President Rouhani, speaking at an international conference on preventing and minimizing the effects of dust storms in Tehran, implicitly criticized Turkey on June 3. “Constructing dams without sufficient studies can be dangerous for the future of the region,” he said.
Turkey has constructed 19 dams on the Tigris and Euphrates rivers and has plans for three more, which would breach Ankara’s existing water agreements with Damascus and Baghdad.
According to a number of media reports and expert assessments, Ilisu Dam has three times more capacity than Iran’s biggest dam, Karkheh. The dam retains 56 percent of the water that flows from Turkey’s territory into the Tigris.
Several Iranian experts have also predicted that Ilisu is going to aggravate aridity in some parts of Iraq and, consequently, intensify dust storms in Iran.
Iranian officials have also accused Turkey of aggravating dust storms in the region by inhibiting water flow into Mesopotamia.
Turkey’s Deputy Foreign Minister Fazli Corman, who was in Tehran July 3 to attend the United Nations-sponsored International Conference on Dust and Sandstorms, dismissed the reports. “There is no scientific research or study verifying the negative impact of constructing dams on aggravating dust and sand storms,” he said.
In an interview with Mehr News Agency July 5, Turkey's ambassador to Tehran, Reza Hakan Tekin, also said “Turkey’s dams have no negative impact on Syria and Iraq’s environment.”
Hakan Tekin criticized Iran for building dams on the rivers flowing into Iraq. “Some say water is more expensive than oil in our times. Therefore, how do you expect Turkey to relinquish his right in water sector?” he said.
However, Hakan Tekin also stressed that “Turkey does not want to see any country exposed to a catastrophe...Ankara is ready to discuss the matter with Tehran.”
Since Iraq and Syria are suffering from internal conflicts, Ankara cannot initiate joint projects in common river basins with Baghdad and Damascus,” Hakan Tekin added.

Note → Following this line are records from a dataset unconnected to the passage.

(* ===== verification/Uvm.v ===== *)
(** * User address spaces (kernel/mem/uvm.c)

    Copying between kernel and user memory, growing and shrinking the heap,
    mmap regions, and copying and destroying page tables.  A kernel-side buffer of
    a copy is a list of bytes.  The theorems: [uvm_copyout] and [uvm_copyin], which
    work page by page, agree with the byte-by-byte access through the page table,
    and reading back what was written gives it back; growing the heap maps exactly
    the new pages, cleared and with the right permissions; shrinking it returns
    exactly the pages above the new top. *)

From S2P Require Import Prelude Bytes Kernel Lock Str Pmem Vm Sched MmapPool.

(** ** Copies *)

(** Enough steps for a copy of [len] bytes: a partial page at either end. *)
Definition copy_fuel (len : Z) : nat := Z.to_nat (len / PGSIZE) + 2.

Fixpoint copyin_loop (fuel : nat) (pgtbl src len : Z) : K (list Z) :=
  if len =? 0 then mret [] else
  match fuel with
  | O => no_fuel
  | S fuel =>
      let va := PG_ROUND_DOWN src in
      pte ← vm_getpte pgtbl va false;
      kassert (negb (pte =? 0)) "uvm_copyin: pte is NULL";;
      e ← read64 pte;
      kassert (pte_valid e) "uvm_copyin: page not present";;
      let n := Z.min (PGSIZE - (src - va)) len in
      m ← gets (λ s, k_mem s);
      let chunk := load_bytes m (PTE_TO_PA e + (src - va)) (Z.to_nat n) in
      rest ← copyin_loop fuel pgtbl (u64 (src + n)) (len - n);
      mret (chunk ++ rest)
  end.

Definition uvm_copyin (pgtbl src len : Z) : K (list Z) := copyin_loop (copy_fuel len) pgtbl src len.

Fixpoint copyout_loop (fuel : nat) (pgtbl dst : Z) (src : list Z) : K unit :=
  if (length src =? 0)%nat then mret tt else
  match fuel with
  | O => no_fuel
  | S fuel =>
      let va := PG_ROUND_DOWN dst in
      pte ← vm_getpte pgtbl va false;
      kassert (negb (pte =? 0)) "uvm_copyout: pte is NULL";;
      e ← read64 pte;
      kassert (pte_valid e) "uvm_copyout: page not present";;
      let n := Z.min (PGSIZE - (dst - va)) (Z.of_nat (length src)) in
      modify (λ s, set_mem (store_bytes (k_mem s) (PTE_TO_PA e + (dst - va)) (take (Z.to_nat n) src)) s);;
      copyout_loop fuel pgtbl (u64 (dst + n)) (drop (Z.to_nat n) src)
  end.
Lemma sub_leaves_all m root pg l : pt_ok m root pg → ∀ π σ k pa,
  owned m pg (π ++ σ, k) = Some pa → vpn_ok k → length σ = l → pa ∈ sub_leaves l m pg π.
Proof.
  intros Hpt. induction l as [|l IH]; intros π σ k pa Ho Hk Hl; cbn [sub_leaves].
  - destruct σ; [|done]. rewrite app_nil_r in Ho. unfold owned in Ho. cbn [fst snd] in Ho.
    destruct (pg !! π) as [p|]; [|done]. cbn [mbind option_bind] in Ho. cbv zeta in Ho.
    destruct (vpn_nat k Hk) as (n & -> & Hn). apply list_elem_of_bind. exists n. split; [|done]. cbv zeta.
    destruct (is_leaf _); [|done]. injection Ho as <-. by left.
  - destruct σ as [|i σ]; [done|]. assert (∃ q, pg !! (π ++ i :: σ) = Some q) as [q Hq].
    { unfold owned in Ho. cbn [fst] in Ho. destruct (pg !! (π ++ i :: σ)) as [q|]; [by exists q|done]. }
    destruct (pt_page _ _ _ Hpt _ _ Hq) as (_ & _ & HF). apply Forall_app in HF as [_ HF]. apply Forall_inv in HF.
    destruct (vpn_nat i HF) as (n & -> & Hn). apply list_elem_of_bind. exists n. split; [|done].
    rewrite (cons_middle (Z.of_nat n)), app_assoc in Hq, Ho. destruct (prefix_closed _ _ _ Hpt σ _ _ Hq) as [r Hr]. rewrite Hr.
    apply (IH _ σ k); [done|done|]. simpl in Hl. lia.
Qed.

(** ** Clearing the two shared entries *)

Lemma drop_entry_run s root pg kl ul va :
  vm_ok s root pg kl ul → 0 ≤ va < VA_MAX →
  ∃ m', drop_entry root va s = Ok (tt, set_mem m' s) ∧ vm_ok (set_mem m' s) root pg kl ul ∧
    mem_outside pg (k_mem s) m' ∧
    ∀ σ, slot_ok σ → owned m' pg σ = if decide (σ = slot_of va) then None else owned (k_mem s) pg σ.
Proof.
  intros Hok Hva. pose proof (vo_pt _ _ _ _ _ Hok) as Hpt. unfold drop_entry.
  run (vm_getpte_lookup s root pg va Hpt ltac:(lia)). destruct (pg !! va_path va) as [p|] eqn:Hp.
  - destruct (pt_page _ _ _ Hpt _ _ Hp) as (Htp & _). pose proof (VA_TO_VPN_range va 0) as Hv.
    pose proof (vpn_slot p _ Hv) as Hsl. pose proof Htp as [_ Hp0]. unfold vpn_ok in Hv.
    rewrite (proj2 (Z.eqb_neq _ 0)) by lia. unfold write64. mrun. eexists. split; [done|].
    split; [by apply vm_ok_write|]. split.
    + intros a Ha. apply load8_store64_out. specialize (Ha _ _ Hp). lia.
    + intros [π k] [Hl Hk]. unfold owned. cbn [fst snd] in *. destruct (pg !! π) as [q|] eqn:Hq; [|by case_decide].
      cbn [mbind option_bind]. cbv zeta. case_decide as E.
      * unfold slot_of in E. simplify_eq. by rewrite load64_store64_eq.
      * rewrite load64_store64_ne; [done|]. destruct (pt_page _ _ _ Hpt _ _ Hq) as (Htq & _).
        apply slots_apart; [done|done|done|done|]. destruct (decide (q = p)) as [->|]; [|by left]. right. intros ->.
        apply E. unfold slot_of. f_equal. by apply (pt_inj _ _ _ Hpt _ _ p).
  - exists (k_mem s). mrun. split; [by destruct s|]. split; [by destruct s|]. split; [done|].
    intros σ _. case_decide as E; [|done]. subst σ. unfold owned, slot_of. cbn [fst]. by rewrite Hp.
Qed.
(* ===== verification/Inode.v ===== *)
(** * Inodes (kernel/fs/inode.c, include/fs/inode.h)

    The inode cache, the on-disk inode and its 64-byte encoding, the block map of
    direct, indirect and doubly indirect entries, and the reading, writing and
    freeing of the data an inode manages. *)

From S2P Require Import Prelude Bytes Kernel Lock Pmem Vm Sched Virtio Buf Bitmap Uvm.

(** ** Constants and the on-disk format *)

Definition INODE_ROOT : Z := 0.
Definition INODE_DISK_SIZE : Z := 64.
Definition INODE_PER_BLOCK : Z := BLOCK_SIZE / INODE_DISK_SIZE.
Definition N_ADDRS_1 : nat := 10.
Definition N_ADDRS_2 : nat := 2.
Definition N_ADDRS_3 : nat := 1.
Definition N_ADDRS : nat := N_ADDRS_1 + N_ADDRS_2 + N_ADDRS_3.
Definition ENTRY_PER_BLOCK : Z := BLOCK_SIZE / 4.
Definition INODE_MAXSIZE : Z :=
  (Z.of_nat N_ADDRS_1 + Z.of_nat N_ADDRS_2 * ENTRY_PER_BLOCK
   + Z.of_nat N_ADDRS_3 * ENTRY_PER_BLOCK * ENTRY_PER_BLOCK) * BLOCK_SIZE.
Definition FT_UNUSED : Z := 0.
Definition FT_DIR : Z := 1.
Definition FT_FILE : Z := 2.
Definition FT_DEVICE : Z := 3.
Definition INODE_NUM_UNUSED : Z := 0xFFFF.
Definition N_INODE : nat := 32.

(** The 64 bytes from [&ip->type] on. *)
Definition disk_inode (ip : inode) : list Z :=
  le_bytes 2 (i_type ip) ++ le_bytes 2 (i_major ip) ++ le_bytes 2 (i_minor ip) ++
  le_bytes 2 (i_nlink ip) ++ le_bytes 4 (i_size ip) ++ mjoin (le_bytes 4 <$> i_addrs ip).

(** The fields those bytes hold, the others of [ip] kept. *)
Definition load_inode (l : list Z) (ip : inode) : inode :=
  mk_inode (le_val (slice 0 2 l)) (le_val (slice 2 2 l)) (le_val (slice 4 2 l)) (le_val (slice 6 2 l))
    (le_val (slice 8 4 l)) ((λ k, le_val (slice (12 + 4 * k) 4 l)) <$> seq 0 N_ADDRS)
    (inode_num ip) (i_ref ip) (i_valid ip).

(** ** Access to the cache *)

Definition get_inode (i : nat) : K inode := l ← gets (λ s, k_icache s); deref "inode" (l !! i).

Definition upd_inode (i : nat) (f : inode → inode) : K unit :=
  modify (λ s, set_icache (alter f i (k_icache s)) s).

Definition i_set_meta (ty ma mi nl : Z) (x : inode) : inode :=
  mk_inode ty ma mi nl (i_size x) (i_addrs x) (inode_num x) (i_ref x) (i_valid x).
Definition i_set_type (v : Z) (x : inode) : inode := i_set_meta v (i_major x) (i_minor x) (i_nlink x) x.
Definition i_set_nlink (v : Z) (x : inode) : inode := i_set_meta (i_type x) (i_major x) (i_minor x) v x.
Definition i_set_size (v : Z) (x : inode) : inode :=
  mk_inode (i_type x) (i_major x) (i_minor x) (i_nlink x) v (i_addrs x) (inode_num x) (i_ref x) (i_valid x).
Definition i_set_addrs (v : list Z) (x : inode) : inode :=
  mk_inode (i_type x) (i_major x) (i_minor x) (i_nlink x) (i_size x) v (inode_num x) (i_ref x) (i_valid x).
Definition i_set_num (v : Z) (x : inode) : inode :=
  mk_inode (i_type x) (i_major x) (i_minor x) (i_nlink x) (i_size x) (i_addrs x) v (i_ref x) (i_valid x).
Definition i_set_ref (v : Z) (x : inode) : inode :=
  mk_inode (i_type x) (i_major x) (i_minor x) (i_nlink x) (i_size x) (i_addrs x) (inode_num x) v (i_valid x).
Definition i_set_valid (v : bool) (x : inode) : inode :=
  mk_inode (i_type x) (i_major x) (i_minor x) (i_nlink x) (i_size x) (i_addrs x) (inode_num x) (i_ref x) v.

(** ** Metadata *)

Definition inode_init : K unit :=
  spinlock_init LkIcache "icache";;
  for_each (seq 0 N_INODE) (λ i,
    spinlock_init (LkInode i) "inode";;
    upd_inode i (i_set_num INODE_NUM_UNUSED);;
    upd_inode i (i_set_ref 0);;
    upd_inode i (i_set_valid false)).

Section inode.
  Context {B : BlockDevice}.

Definition inode_rw (i : nat) (write : bool) : K unit :=
  ip ← get_inode i;
  sb ← gets (λ s, k_sb s);
  b ← buf_read (u32 (inode_num ip / INODE_PER_BLOCK + inode_start sb));
  let offset := Z.to_nat (inode_num ip mod INODE_PER_BLOCK * INODE_DISK_SIZE) in
  (if write then
     upd_buf b (λ x, buf_set_data (splice offset (disk_inode ip) (data x)) x);;
     buf_write b
   else
     x ← get_buf b;
     upd_inode i (load_inode (slice offset (Z.to_nat INODE_DISK_SIZE) (data x))));;
  buf_release b.

(** The loop of [inode_alloc]: the entry with the number, else the first free one. *)
Fixpoint icache_scan (l : list nat) (inum : Z) (empty : option nat) : K (option nat * bool) :=
  match l with
  | [] => mret (empty, false)
  | i :: l =>
      x ← get_inode i;
      if inode_num x =? inum then mret (Some i, true)
      else icache_scan l inum
             (match empty with None => if i_ref x =? 0 then Some i else None | Some _ => empty end)
  end.
Lemma write_dirent_run h0 H s i ip blk d di n k de :
  dir_ok h0 H s i ip blk d n → dir_writable H s ip blk di → (k ≤ n)%nat → (k < 32)%nat →
  length (d_name de) = DIR_NAME_LEN → Forall byte_ok (d_name de) →
  let n' := Nat.max n (S k) in let d' := splice (32 * k) (de_bytes de) d in
  let e := 32 * Z.of_nat k + 32 in let ip' := grown_inode e ip in
  ∃ s', write_dirent i (32 * Z.of_nat k) de s = Ok (DIRENT_SIZE, s') ∧ dir_ok h0 H s' i ip' blk d' n' ∧
    fs_step h0 H (set_icache (<[i := ip']> (k_icache s)) s) s'
      (<[inode_block (k_sb s) ip := saved_inode e ip di]> (<[blk := d']> (k_disk s))).
Proof.
  intros Hd [Hib Hap] Hk Hk32 Hdl Hdb n' d' e ip'. destruct (do_n _ _ _ _ _ _ _ _ Hd) as [Hn Hn32].
  pose proof (dirent_bytes de Hdl) as Hlb. pose proof (dir_block_ready _ _ _ _ _ _ _ _ Hd) as Hbr.
  assert (BLOCK_SIZE = 1024) as HB by done. assert (INODE_MAXSIZE = 67643392) as HM by done.
  assert (∀ bn p b', 0 ≤ bn < 1 → bmap (k_disk s) ip bn = Some (p, b') → bn = 0 ∧ p = [] ∧ b' = blk) as Hone.
  { intros bn p b' Hbn. assert (bn = 0) as -> by lia. rewrite (br_map _ _ _ _ _ _ _ Hbr). by intros [= <- <-]. }
  destruct (inode_write_data_run h0 H s i ip 1 (de_bytes de) (32 * Z.of_nat k) di) as (s' & D' & Hw & Hst & Hfu);
    rewrite ?Hlb; try lia; try apply Hd.
  - apply (dir_ready h0 H s i ip blk d n); [done|lia|lia].
  - intros bn bn' p p' b1 b2 H1 H2 (-> & -> & ->)%Hone (-> & -> & ->)%Hone; [|done|done].
    split; [done|]. apply not_elem_of_nil.
  - exact Hib.
  - intros bn p b1 H1 (-> & -> & ->)%Hone; [|done]. split; [done|]. apply not_elem_of_nil.
  - rewrite Hlb in Hw, Hst. unfold write_dirent. change DIRENT_SIZE with (Z.of_nat 32).
    change (grown_inode (32 * Z.of_nat k + Z.of_nat 32) ip) with ip' in *. exists s'. split; [exact Hw|].
    pose proof (fs_disk _ _ _ _ _ Hst) as Ed.
    assert (D' !! blk = Some d') as Hblk.
    { rewrite (updated_block _ _ _ _ _ _ _ _ _ Hbr Hfu). unfold d'. do 2 f_equal. lia. }
    split.
    + destruct (do_lock _ _ _ _ _ _ _ _ Hd) as [nm Hl]. split.
      * apply Hst.
      * apply Hd.
      * rewrite (fs_step_icache _ _ _ _ _ Hst). cbn [k_icache set_icache]. apply list_lookup_insert_eq.
        eapply lookup_lt_Some, Hd.
      * exists nm. rewrite (bc_hart _ _ _ (fs_cache _ _ _ _ _ Hst)), <- (bc_hart _ _ _ (do_cache _ _ _ _ _ _ _ _ Hd)).
        rewrite (proj2 (fs_rest _ _ _ _ _ Hst)); [done|done].
      * apply Hd.
      * unfold ip', n', e, grown_inode. simpl. rewrite Hn. lia.
      * apply Hd.
      * destruct (do_read _ _ _ _ _ _ _ _ Hd). split; [done|done|by rewrite Ed].
      * destruct (do_data _ _ _ _ _ _ _ _ Hd) as [Hl8 Hb8]. split.
        -- unfold d'. rewrite length_splice; [done|]. rewrite Hl8, Hlb, HB. lia.
        -- apply splice_ok; [|done]. apply Forall_app. split; [apply le_bytes_ok|done].
    + replace (<[_ := _]> _) with D'; [exact Hst|]. apply map_eq. intros x. rewrite !lookup_insert.
      case_decide as Hx; [subst x; rewrite (fu_inode _ _ _ _ _ _ _ _ Hfu di (rd_disk _ _ _ _ Hib)), Hlb; done|].
      case_decide as Hxb; [by subst x|]. apply (fu_other _ _ _ _ _ _ _ _ Hfu); [done|].
      intros bn Hbn. assert (bn = 0) as -> by lia. unfold block_of. rewrite (br_map _ _ _ _ _ _ _ Hbr). simpl. congruence.
Qed.

(** ** The effect of a write on the entries *)

Lemma de_of_bytes de : 0 ≤ d_inode_num de < 2^16 → de_of (de_bytes de) = de.
Proof.
  intros H. destruct de as [m nm]. unfold de_of, de_bytes. cbn [d_inode_num d_name] in *.
  rewrite take_app_length' by done. rewrite drop_app_length' by done. f_equal. by apply (le_val_bytes 2).
Qed.

Lemma entry_write d k de j :
  (32 * S k ≤ length d)%nat → length (d_name de) = DIR_NAME_LEN → 0 ≤ d_inode_num de < 2^16 →
  entry (splice (32 * k) (de_bytes de) d) j = if decide (j = k) then de else entry d j.
Proof.
  intros Hd Hl Hn. pose proof (dirent_bytes de Hl) as Hlb. unfold entry. case_decide as E.
  - subst. rewrite <- Hlb at 2. rewrite slice_splice by lia. by apply de_of_bytes.
  - f_equal. apply slice_splice_disjoint; lia.
Qed.

(** The entries before and after the write of entry [k]. *)
Lemma entries_split d n k de :
  (32 * S k ≤ length d)%nat → length (d_name de) = DIR_NAME_LEN → 0 ≤ d_inode_num de < 2^16 → (k ≤ n)%nat →
  ∃ l1 l2, length l1 = k ∧
    entries d n = l1 ++ (if decide (k < n)%nat then [entry d k] else []) ++ l2 ∧
    entries (splice (32 * k) (de_bytes de) d) (Nat.max n (S k)) = l1 ++ de :: l2.
Proof.
  intros Hd Hl Hn Hk. set (d' := splice _ _ _). exists (entry d <$> seq 0 k), (entry d <$> seq (S k) (n - S k)).
  assert (∀ a m, (∀ j, (a ≤ j < a + m)%nat → j ≠ k) → entry d' <$> seq a m = entry d <$> seq a m) as E.
  { intros a m Ha. apply list_fmap_ext. intros j x [-> Hj]%lookup_seq. unfold d'.
    rewrite entry_write by done. rewrite decide_False; [done|]. apply Ha. lia. }
  split; [by rewrite length_fmap, length_seq|]. unfold entries. split.
  - case_decide as Hkn.
    + replace n with (k + S (n - S k))%nat at 1 by lia. by rewrite seq_app, fmap_app.
    + replace n with k by lia. rewrite Nat.sub_succ_r, Nat.sub_diag. by rewrite !app_nil_r.
  - replace (Nat.max n (S k)) with (k + S (n - S k))%nat by lia. rewrite seq_app, fmap_app. cbn [seq].
    rewrite fmap_cons, (E 0%nat k), (E (S (0 + k)) (n - S k)%nat) by lia. f_equal. f_equal.
    unfold d'. rewrite entry_write by done. by rewrite decide_True.
Qed.

Definition dir_unique (l : list dirent) : Prop := NoDup (dir_assoc l).*1.

Lemma dir_assoc_app l1 l2 : dir_assoc (l1 ++ l2) = dir_assoc l1 ++ dir_assoc l2.
Proof. unfold dir_assoc. by rewrite filter_app, fmap_app. Qed.

Lemma dir_assoc_cons de l :
  dir_assoc (de :: l) = if decide (used de) then (name_of (d_name de), d_inode_num de) :: dir_assoc l else dir_assoc l.
Proof. unfold dir_assoc. rewrite filter_cons. by case_decide. Qed.

Lemma dir_map_app l1 l2 : dir_map (l1 ++ l2) = dir_map l1 ∪ dir_map l2.
Proof. unfold dir_map. rewrite dir_assoc_app. apply list_to_map_app. Qed.

Lemma dir_map_cons de l :
  dir_map (de :: l) = if decide (used de) then <[name_of (d_name de) := d_inode_num de]> (dir_map l) else dir_map l.
Proof. unfold dir_map. rewrite dir_assoc_cons. by case_decide. Qed.

Lemma dir_map_none nm l : dir_map l !! nm = None ↔ nm ∉ (dir_assoc l).*1.
Proof. symmetry. apply not_elem_of_list_to_map. Qed.

(** An entry put in an unused place adds its name. *)
Lemma dir_add_map l1 x l2 de :
  used de → Forall (λ y, ¬ used y) x → dir_unique (l1 ++ x ++ l2) →
  dir_map (l1 ++ x ++ l2) !! name_of (d_name de) = None →
  dir_map (l1 ++ de :: l2) = <[name_of (d_name de) := d_inode_num de]> (dir_map (l1 ++ x ++ l2)) ∧
  dir_unique (l1 ++ de :: l2).
Proof.
  intros Hu Hx Huq Hno.
  assert (dir_assoc (l1 ++ x ++ l2) = dir_assoc l1 ++ dir_assoc l2) as Ea.
  { rewrite !dir_assoc_app. f_equal. clear - Hx.
    induction Hx as [|y x Hy Hx IH]; [done|]. by rewrite dir_assoc_cons, decide_False. }
  unfold dir_unique in *. rewrite Ea in Huq. apply dir_map_none in Hno. rewrite Ea, fmap_app in Hno.
  apply not_elem_of_app in Hno as [Hn1 Hn2]. split.
  - unfold dir_map. rewrite Ea, dir_assoc_app, dir_assoc_cons, decide_True by done.
    rewrite !list_to_map_app. simpl. rewrite insert_union_r; [done|]. by apply not_elem_of_list_to_map.
  - rewrite dir_assoc_app, dir_assoc_cons, decide_True, fmap_app, fmap_cons by done.
    apply NoDup_ListNoDup. rewrite <- Permutation_middle. apply NoDup_ListNoDup.
    apply NoDup_cons. split; [by apply not_elem_of_app|]. by rewrite <- fmap_app.
Qed.

(** Clearing the only entry of a name removes it. *)
Lemma dir_delete_map l1 x l2 z :
  used x → ¬ used z → dir_unique (l1 ++ x :: l2) →
  dir_map (l1 ++ z :: l2) = delete (name_of (d_name x)) (dir_map (l1 ++ x :: l2)) ∧ dir_unique (l1 ++ z :: l2).
Proof.
  intros Hx Hz Huq. unfold dir_unique in *.
  rewrite dir_assoc_app, dir_assoc_cons, decide_True, fmap_app, fmap_cons in Huq by done.
  apply NoDup_app in Huq as (H1 & H12 & [Hx2 H2]%NoDup_cons).
  assert (name_of (d_name x) ∉ (dir_assoc l1).*1) as Hx1 by (intros Hin; eapply H12; [exact Hin|left]).
  split.
  - rewrite !dir_map_app, !dir_map_cons, (decide_False (P := used z)), decide_True by done.
    rewrite delete_union, delete_insert_eq, !delete_id; [done|by apply dir_map_none..].
  - rewrite dir_assoc_app, dir_assoc_cons, decide_False, fmap_app by done. apply NoDup_app.
    split; [done|]. split; [|done]. intros y Hy Hy2. eapply H12; [exact Hy|by right].
Qed.

(** ** Adding *)

Definition free_slot (l : list dirent) : nat :=
  match list_find (λ de, ¬ used de) l with Some (k, _) => k | None => length l end.

Lemma free_slot_cons de l : free_slot (de :: l) = if decide (used de) then S (free_slot l) else O.
Proof.
  unfold free_slot. cbn [list_find]. destruct (decide (used de)) as [Hu|Hu].
  - rewrite decide_False by tauto. by destruct (list_find (λ de, ¬ used de) l) as [[k x]|].
  - by rewrite decide_True.
Qed.

Lemma free_slot_split l : (free_slot l ≤ length l)%nat ∧
  ∀ x, l !! free_slot l = Some x → ¬ used x.
Proof.
  unfold free_slot. destruct (list_find _ l) as [[k x]|] eqn:E.
  - apply list_find_Some in E as (Hx & Hu & _). pose proof (lookup_lt_Some _ _ _ Hx).
    split; [lia|]. intros y Hy. by simplify_eq.
  - split; [done|]. intros x Hx%lookup_lt_Some. lia.
Qed.

Lemma length_entries d n : length (entries d n) = n.
Proof. unfold entries. by rewrite length_fmap, length_seq. Qed.

Lemma dir_slot_loop_run fuel : ∀ h0 H s i ip blk d n k,
  dir_ok h0 H s i ip blk d n → (k ≤ n)%nat → (n - k < fuel)%nat →
  ∃ s', dir_slot_loop fuel i (32 * Z.of_nat k) s =
      Ok (32 * Z.of_nat (k + free_slot (drop k (entries d n))), s') ∧ fs_step h0 H s s' (k_disk s).
Proof.
  induction fuel as [|fuel IH]; intros h0 H s i ip blk d n k Hd Hk Hf; [lia|]. cbn [dir_slot_loop].
  destruct (do_n _ _ _ _ _ _ _ _ Hd) as [Hn Hn32]. assert (BLOCK_SIZE = 1024) as HB by done.
  destruct (32 * Z.of_nat k <? BLOCK_SIZE) eqn:E; zbool.
  2:{ assert (k = n) as -> by lia. rewrite drop_ge by (by rewrite length_entries).
      exists s. rewrite Nat.add_0_r. split; [done|]. apply fs_step_refl, Hd. }
  run (get_inode_run i s ip (do_inode _ _ _ _ _ _ _ _ Hd)). rewrite Hn.
  destruct (32 * Z.of_nat k <? 32 * Z.of_nat n) eqn:E2; zbool.
  2:{ assert (k = n) as -> by lia. rewrite drop_ge by (by rewrite length_entries).
      exists s. rewrite Nat.add_0_r. split; [done|]. apply fs_step_refl, Hd. }
  destruct (read_dirent_run h0 H s i ip blk d n k Hd ltac:(lia)) as (s1 & Hr & Hst). run Hr.
  cbn [fst snd]. rewrite Z.eqb_refl. mrun. rewrite entries_S, free_slot_cons by lia.
  destruct (de_first (entry d k) =? 0) eqn:E3; zbool.
  - rewrite decide_False by (unfold used; tauto). rewrite Nat.add_0_r. by exists s1.
  - rewrite decide_True by done. pose proof (dir_ok_step _ _ _ _ _ _ _ _ _ Hd Hst) as Hd1.
    rewrite u32_small by (unfold DIRENT_SIZE; lia).
    replace (32 * Z.of_nat k + DIRENT_SIZE) with (32 * Z.of_nat (S k)) by (unfold DIRENT_SIZE; lia).
    destruct (IH h0 H s1 i ip blk d n (S k) Hd1 ltac:(lia) ltac:(lia)) as (s2 & Hr2 & Hst2).
    exists s2. rewrite (fs_disk _ _ _ _ _ Hst) in Hst2. split; [|by eapply fs_step_trans].
    rewrite Hr2. do 3 f_equal. lia.
Qed.
Lemma icache_ok_insert D sb T l i x y :
  icache_ok D sb T l → l !! i = Some y → coherent D sb T x →
  (inode_num x = inode_num y ∨ ∀ j z, l !! j = Some z → inode_num z ≠ inode_num x) →
  icache_ok D sb T (<[i := x]> l).
Proof.
  intros [Hl Hu Hc] Hi Hx Hn. pose proof (lookup_lt_Some _ _ _ Hi) as Hlt. split.
  - by rewrite length_insert.
  - destruct Hn as [Hn|Hn].
    + by apply (icache_unique_same _ _ _ y).
    + apply icache_unique_insert; [done|done|]. intros j z Hj _. by apply (Hn j).
  - intros j z. destruct (decide (j = i)) as [->|Hji].
    + rewrite list_lookup_insert_eq by done. by intros [= <-].
    + rewrite list_lookup_insert_ne by done. apply Hc.
Qed.

Lemma coherent_ref D sb T x v : coherent D sb T x → coherent D sb T (i_set_ref v x).
Proof. intros Hc Hv Hn. rewrite loaded_set_ref. by rewrite <- (Hc Hv Hn). Qed.

Lemma coherent_loaded D sb T x : coherent D sb T (loaded D sb x).
Proof. intros _ _. by rewrite loaded_loaded. Qed.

Iran’s own dam construction policy has been criticized in recent years by environmental activists. Experts believe that excessive dam construction in Iran has led to the drying up of its lakes, including Lake Urmia.
According to the Iran Students News Agency, ISNA, “Climate Change” factors has forced Iran’s Energy Ministry to review its plans to build fifty new dams.